By: D.J. Murphy, Senior Editor, Digital Content for Data Universe

Dystopian Thriller or Real-Life Threat? Writers’ Strike Provides Early Battleground for AI.

While concerns mostly unrelated to AI drove members of the Writers Guild of America (WGA) to walk off the job recently, media coverage of the dispute has centered on the technology and how it could render writers unnecessary. The labor union, which represents more than 11,000 professionals who write the scripts for films, broadcast and streaming TV shows and other entertainment, struck mostly over how writers are compensated for the work they do on shows for streaming services.  Within the last month, however, the topic of AI’s implications for creatives has swiftly shifted the flow of discussions and public interest in them.

Before November 2022—aside from those working on sci-fi—most writers likely gave little thought to AI’s impact on their profession. The launch of ChatGPT, however, captured the concern of the public in a way AI had not been able to previously. People quickly separated into camps perceiving generative AI either as beneficial or as a career-ending foe. Even as many writers have begun testing the tool for their own idea generation and editing, the WGA is negotiating from the worst-case position: arguing AI will negatively impact its members and trying to ensure humans remain compensated for all entertainment writing. 

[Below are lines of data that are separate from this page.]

(** C8. The preview is chosen by the extension of the path alone (the
    lower-cased text after its last dot): the view is the one of the strategy
    assigned to the extension, so two paths with the same extension get the
    same strategy; docx, pptx and xlsx give the office viewer URL with the
    URL-encoded direct file URL as its [src] parameter, pdf, png, jpg, txt
    and json give the direct file URL, and any other extension gives the
    download link alone. *)
Theorem preview_by_extension (filePath : string) :
  let ext := FileViewer.extension filePath in
  FileViewer.FileViewer filePath = FileViewer.view_of (FileViewer.strategy_of ext) filePath
  /\ (In ext ["docx"; "pptx"; "xlsx"] ->
       FileViewer.FileViewer filePath
       = FileViewer.IframeView
           (FileViewer.office_viewer
              ++ FileViewer.encodeURIComponent (FileViewer.fullFileUrl filePath)))
  /\ (In ext ["pdf"; "png"; "jpg"; "txt"; "json"] ->
       FileViewer.FileViewer filePath
       = FileViewer.IframeView (FileViewer.fullFileUrl filePath))
  /\ (~ In ext ["docx"; "pptx"; "xlsx"; "pdf"; "png"; "jpg"; "txt"; "json"] ->
       FileViewer.FileViewer filePath
       = FileViewer.DownloadLinkView (FileViewer.fullFileUrl filePath)).
Proof.
  cbv zeta. rewrite FileViewer_by_strategy. unfold FileViewer.strategy_of.
  set (ext := FileViewer.extension filePath).
  split; [reflexivity|]. split; [|split].
  - intros Hin.
    destruct (in_dec string_dec ext ["docx"; "pptx"; "xlsx"]); [reflexivity | contradiction].
  - intros Hin.
    destruct (in_dec string_dec ext ["docx"; "pptx"; "xlsx"]) as [Hoff|_].
    + exfalso. simpl in Hin, Hoff.
      destruct Hoff as [E|[E|[E|[]]]]; rewrite <- E in Hin;
        repeat (destruct Hin as [Hin|Hin]; [discriminate|]); exact Hin.
    + destruct (in_dec string_dec ext ["pdf"; "png"; "jpg"; "txt"; "json"]);
        [reflexivity | contradiction].
  - intros Hout.
    destruct (in_dec string_dec ext ["docx"; "pptx"; "xlsx"]) as [Hoff|_].
    + exfalso. apply Hout. simpl in *. tauto.
    + destruct (in_dec string_dec ext ["pdf"; "png"; "jpg"; "txt"; "json"]) as [Hdir|_];
        [|reflexivity].
      exfalso. apply Hout. simpl in *. tauto.
Qed.

Lemma preview_by_extension_witness :
  FileViewer.extension "s1/out/Report.DOCX" = "docx"
  /\ FileViewer.FileViewer "s1/out/Report.DOCX"
     = FileViewer.IframeView
         ("https://view.officeapps.live.com/op/embed.aspx?src="
            ++ "http%3A%2F%2Flocalhost%3A8000%2Fstatic-results%2Fs1%2Fout%2FReport.DOCX")
  /\ FileViewer.FileViewer "s1/fig.png"
     = FileViewer.IframeView "http://localhost:8000/static-results/s1/fig.png"
  /\ FileViewer.FileViewer "s1/notes.md"
     = FileViewer.DownloadLinkView "http://localhost:8000/static-results/s1/notes.md".
Proof.
  split; [reflexivity|]. split; [|split].
  - destruct (preview_by_extension "s1/out/Report.DOCX") as (_ & H & _).
    rewrite H; [reflexivity | simpl; tauto].
  - destruct (preview_by_extension "s1/fig.png") as (_ & _ & H & _).
    rewrite H; [reflexivity | simpl; tauto].
  - destruct (preview_by_extension "s1/notes.md") as (_ & _ & _ & H).
    rewrite H; [reflexivity|].
    simpl. intros Hin. repeat (destruct Hin as [Hin|Hin]; [discriminate|]). exact Hin.
Defined.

While it isn’t the primary concern of WGA negotiators, it is important to the ongoing debate and highlights the role of private industry in the evolving regulatory environment around the tech. 

This month, several executives including OpenAI’s Sam Altman testified in front of U.S. congressional committees offering their suggestions for the best ways to regulate AI. Additionally, MIT Tech Review published an article outlining ways that governing bodies around the world are attempting to address the potential risks and benefits of a future where AI could be life-changing with unintended positive and negative consequences.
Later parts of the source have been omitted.